ホルンの音がいつか、また陽葵の中に戻ってくるように。
その願いを込めて。
*
週明けの午後。
講義帰り、俺は構内のスタバでアイスコーヒーを受け取り、席を探していた。
「あれ、奏じゃん?」
聞き覚えのある声に、振り向く。
そこには、明るいオレンジ色の髪を揺らして笑う女子——南雲さつきがいた。
「……さつき?」
「おー、やっぱ本人だ。久しぶり! 何年ぶり? 三年? もっと?」
「高校の卒業式ぶり……かな。まさか、明晴にいたなんて」
「私こそ。奏がいるなんて聞いてないし!」
南雲さつき。高校時代、吹奏楽部の打楽器担当。
陽葵と同じように、俺と“あまり話さなかった人間”のひとり。
ただ、その明るさと社交性で、部のムードメーカーだった。
「今、どこの学部?」
「教育。小学校の先生志望~」
「らしいな」
「えーなにそれ。馬鹿にしてる?」
「してないよ。ただ、向いてると思っただけ」
彼女は席を取っていたようで、「座っていきなよ」と言われ、
自然な流れで向かい合ってコーヒーを啜る。
「ねえ、聞いてもいい? 奏、陽葵とまだ繋がってる?」
「……うん。まあ」
「そっか……よかった。ほんと、よかった」
言いながら、彼女の表情に、ほんの一瞬の翳りが見えた。
「……どうした?」
「ううん、何でもない。……でも、心配してたんだ。陽葵。高校卒業してから、連絡途絶えちゃって。私、ずっと気にしてて」
彼女はカップを両手で包みながら言った。
「陽葵、すごく繊細で、でも強がりでしょ? 周りに合わせるのも上手じゃなかったし、時々、ふっと消えそうな目をしてたから」
「……そうだな」
彼女は俺の目を見た。
「奏、今、陽葵のそばにいるんだよね? 本当に大事にしてあげてね」
その言葉は、強いようで、どこか祈るような響きを持っていた。
俺は頷いた。
「わかってる。……陽葵のこと、支えるって決めたから」
「うん。
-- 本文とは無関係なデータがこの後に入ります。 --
(* ===== verification/AuditEvent.v ===== *)
(** * Audit events

    [src/acton-service/src/audit/event.rs]: the event record, its kinds and
    severities, their wire names, and the builder methods. All optional event
    kinds are present, as in a build with the [login-lockout] and [accounts]
    features. [Uuid::new_v4] and [Utc::now] are arguments of [AuditEvent_new];
    a timestamp is the number of nanoseconds since the Unix epoch. *)

From S2P Require Import Prelude.

Local Open Scope string_scope.
Local Open Scope Z_scope.
Local Open Scope list_scope.

(** ** JSON values ([serde_json::Value]) *)

(** [serde_json::Number]: a [u64], a negative [i64] or the bits of an [f64]. *)
Inductive json_number :=
| PosInt (n : Z)
| NegInt (n : Z)
| FloatBits (b : Z).

Inductive json :=
| JNull
| JBool (b : bool)
| JNumber (n : json_number)
| JString (s : string)
| JArray (items : list json)
| JObject (entries : list (string * json)).

(** ** Kinds *)

Inductive AuditEventKind :=
| AuthLoginSuccess | AuthLoginFailed | AuthTokenMissing | AuthTokenInvalid
| AuthLogout | AuthTokenRefresh | AuthTokenRevoked | AuthPasswordChanged
| AuthApiKeyCreated | AuthApiKeyRevoked | AuthOAuthCallback | AuthPermissionDenied
| AuthAccountLocked | AuthAccountUnlocked
| AccountCreated | AccountDisabled | AccountEnabled | AccountLocked
| AccountUnlocked | AccountExpired | AccountDeleted | AccountUpdated
| AuthKeyRotated | AuthKeyRetired | AuthKeyRotationFailed
| ConfigLoaded | ConfigDriftDetected
| HttpRequest | HttpRequestDenied
| Custom (name : string).

#[global] Instance AuditEventKind_eq_dec : EqDecision AuditEventKind.
Proof. solve_decision. Defined.

(** [Display for AuditEventKind]. *)
Definition kind_to_string (k : AuditEventKind) : string :=
  match k with
  | AuthLoginSuccess => "auth.login.success"
  | AuthLoginFailed => "auth.login.failed"
  | AuthTokenMissing => "auth.token.missing"
  | AuthTokenInvalid => "auth.token.invalid"
  | AuthLogout => "auth.logout"
  | AuthTokenRefresh => "auth.token.refresh"
  | AuthTokenRevoked => "auth.token.revoked"
  | AuthPasswordChanged => "auth.password.changed"
  | AuthApiKeyCreated => "auth.apikey.created"
  | AuthApiKeyRevoked => "auth.apikey.revoked"
  | AuthOAuthCallback => "auth.oauth.callback"
  | AuthPermissionDenied => "auth.permission.denied"
  | AuthAccountLocked => "auth.account.locked"
  | AuthAccountUnlocked => "auth.account.unlocked"
  | AccountCreated => "account.created"
  | AccountDisabled => "account.disabled"
  | AccountEnabled => "account.enabled"
  | AccountLocked => "account.locked"
  | AccountUnlocked => "account.unlocked"
  | AccountExpired => "account.expired"
  | AccountDeleted => "account.deleted"
  | AccountUpdated => "account.updated"
  | AuthKeyRotated => "auth.key.rotated"
  | AuthKeyRetired => "auth.key.retired"
  | AuthKeyRotationFailed => "auth.key.rotation_failed"
  | ConfigLoaded => "config.loaded"
  | ConfigDriftDetected => "config.drift_detected"
  | HttpRequest => "http.request"
  | HttpRequestDenied => "http.request.denied"
  | Custom name => "custom." +:+ name
  end.

(** The arms of a [match] on string literals, tried in order. *)
Fixpoint match_str {A} (arms : list (string * A)) (s : string) : option A :=
  match arms with
  | [] => None
  | (lit, a) :: arms => if String.eqb s lit then Some a else match_str arms s
  end.

(** [AuditEventKind::from_wire]: the [custom.] prefix first, then the arms. *)
Definition from_wire (s : string) : option AuditEventKind :=
  match strip_prefix "custom." s with
  | Some name => Some (Custom name)
  | None =>
      match_str
        [ ("auth.login.success", AuthLoginSuccess);
          ("auth.login.failed", AuthLoginFailed);
          ("auth.token.missing", AuthTokenMissing);
          ("auth.token.invalid", AuthTokenInvalid);
          ("auth.logout", AuthLogout);
          ("auth.token.refresh", AuthTokenRefresh);
          ("auth.token.revoked", AuthTokenRevoked);
          ("auth.password.changed", AuthPasswordChanged);
          ("auth.apikey.created", AuthApiKeyCreated);
          ("auth.apikey.revoked", AuthApiKeyRevoked);
          ("auth.oauth.callback", AuthOAuthCallback);
          ("auth.permission.denied", AuthPermissionDenied);
          ("auth.account.locked", AuthAccountLocked);
          ("auth.account.unlocked", AuthAccountUnlocked);
          ("account.created", AccountCreated);
          ("account.disabled", AccountDisabled);
          ("account.enabled", AccountEnabled);
          ("account.locked", AccountLocked);
          ("account.unlocked", AccountUnlocked);
          ("account.expired", AccountExpired);
          ("account.deleted", AccountDeleted);
          ("account.updated", AccountUpdated);
          ("auth.key.rotated", AuthKeyRotated);
          ("auth.key.retired", AuthKeyRetired);
          ("auth.key.rotation_failed", AuthKeyRotationFailed);
          ("config.loaded", ConfigLoaded);
          ("config.drift_detected", ConfigDriftDetected);
          ("http.request", HttpRequest);
          ("http.request.denied", HttpRequestDenied) ] s
  end.

Lemma match_str_Some {A} (arms : list (string * A)) s a :
  match_str arms s = Some a → In (s, a) arms.
Proof.
  induction arms as [|[lit b] arms IH]; simpl; [done|].
  destruct (String.eqb_spec s lit); [intros [= ->]; subst; by left|auto].
Qed.

Lemma match_str_None {A} (arms : list (string * A)) s :
  match_str arms s = None ↔ ¬ In s (map fst arms).
Proof.
  induction arms as [|[lit b] arms IH]; simpl; [tauto|].
  destruct (String.eqb_spec s lit); [split; [done|subst; tauto]|].
  rewrite IH. intuition congruence.
Qed.

Lemma from_wire_to_string k : from_wire (kind_to_string k) = Some k.
Proof.
  by destruct k.
Qed.

Lemma kind_to_string_inj k k' : kind_to_string k = kind_to_string k' → k = k'.
Proof.
  intros E. enough (Some k = Some k') by congruence.
  by rewrite <-!from_wire_to_string, E.
Qed.

(** [from_wire] is the exact inverse of [Display]: every kind parses back
    to itself, and a string that parses is the wire string of the result. *)
Theorem from_wire_inverse s k : from_wire s = Some k ↔ kind_to_string k = s.
Proof.
  split; [|intros <-; apply from_wire_to_string].
  unfold from_wire. destruct (strip_prefix "custom." s) as [name|] eqn:E.
  - intros [= <-]. symmetry. by apply strip_prefix_Some.
  - clear E. intros H%match_str_Some. cbn [In] in H.
    repeat (destruct H as [[= <- <-]|H]; [done|]). done.
Qed.

(** ** Severities *)

Inductive AuditSeverity :=
| SevEmergency | SevAlert | SevCritical | SevError | SevWarning | SevNotice | SevInformational | SevDebug.

#[global] Instance AuditSeverity_eq_dec : EqDecision AuditSeverity.
Proof. solve_decision. Defined.

(** [AuditSeverity::as_syslog_severity]: the enum discriminant. *)
Definition as_syslog_severity (s : AuditSeverity) : Z :=
  match s with
  | SevEmergency => 0 | SevAlert => 1 | SevCritical => 2 | SevError => 3
  | SevWarning => 4 | SevNotice => 5 | SevInformational => 6 | SevDebug => 7
  end.

(** [Display for AuditSeverity]. *)
Definition severity_to_string (s : AuditSeverity) : string :=
  match s with
  | SevEmergency => "EMERGENCY" | SevAlert => "ALERT" | SevCritical => "CRITICAL"
  | SevError => "ERROR" | SevWarning => "WARNING" | SevNotice => "NOTICE"
  | SevInformational => "INFO" | SevDebug => "DEBUG"
  end.

Lemma as_syslog_severity_inj s s' : as_syslog_severity s = as_syslog_severity s' → s = s'.
Proof. by destruct s, s'. Qed.

Lemma as_syslog_severity_bound s : 0 ≤ as_syslog_severity s ≤ 7.
Proof. destruct s; simpl; lia. Qed.

(** ** Events *)

Record AuditSource := mkAuditSource {
  src_ip : option string;
  src_user_agent : option string;
  src_subject : option string;
  src_request_id : option string;
}.

(** [AuditSource::default]. *)
Definition AuditSource_default : AuditSource := mkAuditSource None None None None.

Record AuditEvent := mkAuditEvent {
  ev_id : bytes;              (* the 16 bytes of the Uuid *)
  ev_timestamp : Z;
  ev_kind : AuditEventKind;
  ev_severity : AuditSeverity;
  ev_source : AuditSource;
  ev_method : option string;
  ev_path : option string;
  ev_status_code : option Z;  (* u16 *)
  ev_duration_ms : option Z;  (* u64 *)
  ev_service_name : string;
  ev_metadata : option json;
  ev_hash : option string;
  ev_previous_hash : option string;
  ev_sequence : Z;            (* u64 *)
}.

(** [AuditEvent::new]. *)
Definition AuditEvent_new (uuid : bytes) (now : Z) (kind : AuditEventKind)
    (severity : AuditSeverity) (service_name : string) : AuditEvent :=
  mkAuditEvent uuid now kind severity AuditSource_default
    None None None None service_name None None None 0.

Definition with_source (e : AuditEvent) (source : AuditSource) : AuditEvent :=
  mkAuditEvent (ev_id e) (ev_timestamp e) (ev_kind e) (ev_severity e) source
    (ev_method e) (ev_path e) (ev_status_code e) (ev_duration_ms e)
    (ev_service_name e) (ev_metadata e) (ev_hash e) (ev_previous_hash e) (ev_sequence e).

Definition with_http (e : AuditEvent) (method path : string)
    (status_code duration_ms : option Z) : AuditEvent :=
  mkAuditEvent (ev_id e) (ev_timestamp e) (ev_kind e) (ev_severity e) (ev_source e)
    (Some method) (Some path) status_code duration_ms
    (ev_service_name e) (ev_metadata e) (ev_hash e) (ev_previous_hash e) (ev_sequence e).

(** [with_metadata] and the assignment [event.metadata = metadata] of
    [AuditLogger::log_custom]. *)
Definition set_metadata (e : AuditEvent) (metadata : option json) : AuditEvent :=
  mkAuditEvent (ev_id e) (ev_timestamp e) (ev_kind e) (ev_severity e) (ev_source e)
    (ev_method e) (ev_path e) (ev_status_code e) (ev_duration_ms e)
    (ev_service_name e) metadata (ev_hash e) (ev_previous_hash e) (ev_sequence e).

Definition with_metadata (e : AuditEvent) (metadata : json) : AuditEvent :=
  set_metadata e (Some metadata).

(** The values Rust's field types can hold: a 16-byte id, a [u16] status, a
    [u64] duration and sequence number. *)
Definition event_ok (e : AuditEvent) : Prop :=
  length (ev_id e) = 16%nat ∧
  match ev_status_code e with Some c => fits 16 c | None => True end ∧
  match ev_duration_ms e with Some d => fits 64 d | None => True end ∧
  fits 64 (ev_sequence e).

Lemma event_ok_new uuid now k sev svc :
  length uuid = 16%nat → event_ok (AuditEvent_new uuid now k sev svc).
Proof. intros H. repeat split; simpl; auto; lia. Qed.

#[export] Hint Resolve event_ok_new : acton.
……それ、聞けてよかった」
その後、さつきと連絡先を交換した。
別れ際、彼女は明るく笑った。
「私も何かできることがあったら言って! 陽葵にはいっぱい助けられたから、今度は私の番!」
あの笑顔は、高校時代と変わらない。
でも、彼女が放つ“強さ”のようなものは、
今の陽葵とはまた違った形の痛みを抱えているようにも見えた。
新しい再会。
そして、彼女の中にある“何か”の予感。
物語は、またひとつ広がり始めていた。